My goal is to set up my home router so that I can ssh into it and pipe my communications through a secure tunnel, emerging at my home IP. Great for using public wifi!
I pass -D 127.0.0.1:8080 and have a SOCKS tunnel. PERFECT!
The last thing I'd like to do is receive incoming connections to a port on my tunneled remote machine.
I pass -R *:50500:localhost:50500, but no dice.
# netstat -tl
Active Internet connections (only servers)

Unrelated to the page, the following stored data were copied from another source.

Lemma wlcore_set_key_keeps cmd v sta k wl : work_inv wl ->
  work_keeps wl (snd (wlcore_set_key cmd v sta k wl)).
Proof.
  intros W. unfold wlcore_set_key. split_if; [by apply work_keeps_refl|].
  destruct (key_of_cipher k) as [[[t k'] seq]|]; [|by apply work_keeps_refl]. cbv zeta. destruct cmd.
  - match goal with |- context [wl1271_set_key v ?a ?i ?t ?n ?b ?x ?y sta wl] =>
      pose proof (set_key_keeps v a i t n b x y sta wl W) as K;
      destruct (wl1271_set_key v a i t n b x y sta wl) as [ret w] end. simpl in K. split_if; [exact K|].
    pose proof (rekey_arp_keeps v t sta ret w (wk_inv _ _ K)) as K2.
    destruct (rekey_arp v t sta ret w) as [ret2 w2]. by keeps_via K.
  - match goal with |- context [wl1271_set_key v ?a ?i ?t ?n ?b ?x ?y sta wl] =>
      pose proof (set_key_keeps v a i t n b x y sta wl W) as K;
      destruct (wl1271_set_key v a i t n b x y sta wl) as [ret w] end. exact K.
Qed.

Lemma default_key_keeps c v i wl : work_inv wl ->
  work_keeps wl (snd (wl1271_op_set_default_key_idx c v i wl)).
Proof.
  intros W. unfold wl1271_op_set_default_key_idx. repeat (split_if; [by apply work_keeps_refl|]).
  pose proof (elp_wakeup_keeps c wl W) as K1. destruct (wl1271_ps_elp_wakeup c wl) as [r1 w1]. simpl in K1.
  split_if; [exact K1|]. cbv zeta. set (w2 := upd_vif v _ w1).
  assert (work_keeps w1 w2) as K2 by (apply upd_vif_keeps; [done | apply K1]). clearbody w2.
  keeps_via K1. keeps_via K2. set (r := if _ =? KEY_WEP then _ else _).
  assert (work_keeps w2 (snd r)) as K3 by (unfold r; split_if; [apply cmd_keeps, K2 | apply work_keeps_refl, K2]).
  destruct r as [r3 w3]. simpl in *. keeps_via K3. apply elp_sleep_keeps, K3.
Qed.

End KeyFacts.

(** ** The entry point *)

(** What a chip family's way of setting a key promises. *)
Class key_laws (kops : key_ops) : Prop := {
  hw_set_key_keeps cmd v sta k wl : work_inv wl -> work_keeps wl (snd (set_key cmd v sta k wl))
}.

Section OpSetKeyFacts.
Context `{laws : wlcore_ops_laws} `{klaws : key_laws}.

Lemma set_key_locked_keeps c cmd v sta k wl : work_inv wl ->
  work_keeps wl (snd (set_key_locked c cmd v sta k wl)).
Proof.
  intros W. unfold set_key_locked. split_if; [by apply work_keeps_refl|].
  pose proof (elp_wakeup_keeps c wl W) as K1. destruct (wl1271_ps_elp_wakeup c wl) as [r1 w1]. simpl in K1.
  split_if; [exact K1|]. pose proof (hw_set_key_keeps cmd v sta k w1 (wk_inv _ _ K1)) as K2.
  destruct (set_key cmd v sta k w1) as [[r2 k2] w2]. simpl in *. keeps_via K1. keeps_via K2.
  apply elp_sleep_keeps, K2.
Qed.

(** The queues stopped for the spare blocks are free again at the end. *)
Lemma op_set_key_spec fuel rounds c cmd v sta k wl :
  work_inv wl -> Forall (fun r => env_ok (snd r)) rounds -> 2 * backlog wl + 1 < Z.of_nat fuel ->
  exists ret k' wl', wlcore_op_set_key fuel rounds c cmd v sta k wl = Ret (ret, k', wl') /\
    work_keeps wl wl' /\
    (might_change_spare k = true -> forall q, is_queue q ->
       wlcore_is_queue_stopped_by_reason wl' q WLCORE_QUEUE_STOP_REASON_SPARE_BLK = false).
Proof.
  intros W Hr Hf. unfold wlcore_op_set_key. cbv zeta. set (o := if might_change_spare k then _ else _).
  assert (exists w1, o = Ret w1 /\ work_keeps wl w1) as (w1 & -> & K1).
  { unfold o. split_if; [|exists wl; split; [done | by apply work_keeps_refl]].
    pose proof (stop_queues_keeps WLCORE_QUEUE_STOP_REASON_SPARE_BLK wl W) as K.
    destruct (tx_flush_spec fuel rounds _ (wk_inv _ _ K) Hr) as (w & -> & K2 & _);
      [pose proof (wk_backlog _ _ K); lia|]. exists w. split; [done | by keeps_via K]. }
  cbn [obind]. pose proof (set_key_locked_keeps c cmd v sta k w1 (wk_inv _ _ K1)) as K2.
  destruct (set_key_locked c cmd v sta k w1) as [[ret k'] w2]. simpl in K2.
  do 3 eexists. split; [done|]. split.
  - keeps_via K1. keeps_via K2. split_if; [apply wake_queues_keeps, K2 | apply work_keeps_refl, K2].
  - intros -> q Hq. apply wake_queues_clear; [|done]. apply (inv_queues _ (wi_inv _ (wk_inv _ _ K2))).
Qed.

End OpSetKeyFacts.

Proto Recv-Q Send-Q Local Address Foreign Address State
tcp 0 0 localhost.:50499 0.0.0.0:* LISTEN
tcp 0 0 0.0.0.0:80 0.0.0.0:* LISTEN
tcp 0 0 0.0.0.0:53 0.0.0.0:* LISTEN
tcp 0 0 0.0.0.0:22 0.0.0.0:* LISTEN
By default, the listening socket on the server will be bound to the loopback interface only. This may be overridden by specifying a bind_address. An empty bind_address, or the address ‘*’, indicates that the remote socket should listen on all interfaces. Specifying a remote bind_address will only succeed if the server’s GatewayPorts option is enabled.
The problem (as explained here), is:
You'll have to start the Dropbear server with the -a argument (equivalent to the "gatewayports yes" directive).
-a Allow remote hosts to connect to forwarded ports.
I humbly request the dropbear UCI section include an 'allowRemote' option or something like that. I guess I will add -a to DROPBEAR_ARGS= in /etc/init.d/dropbear, but that is a pretty rough way of doing things.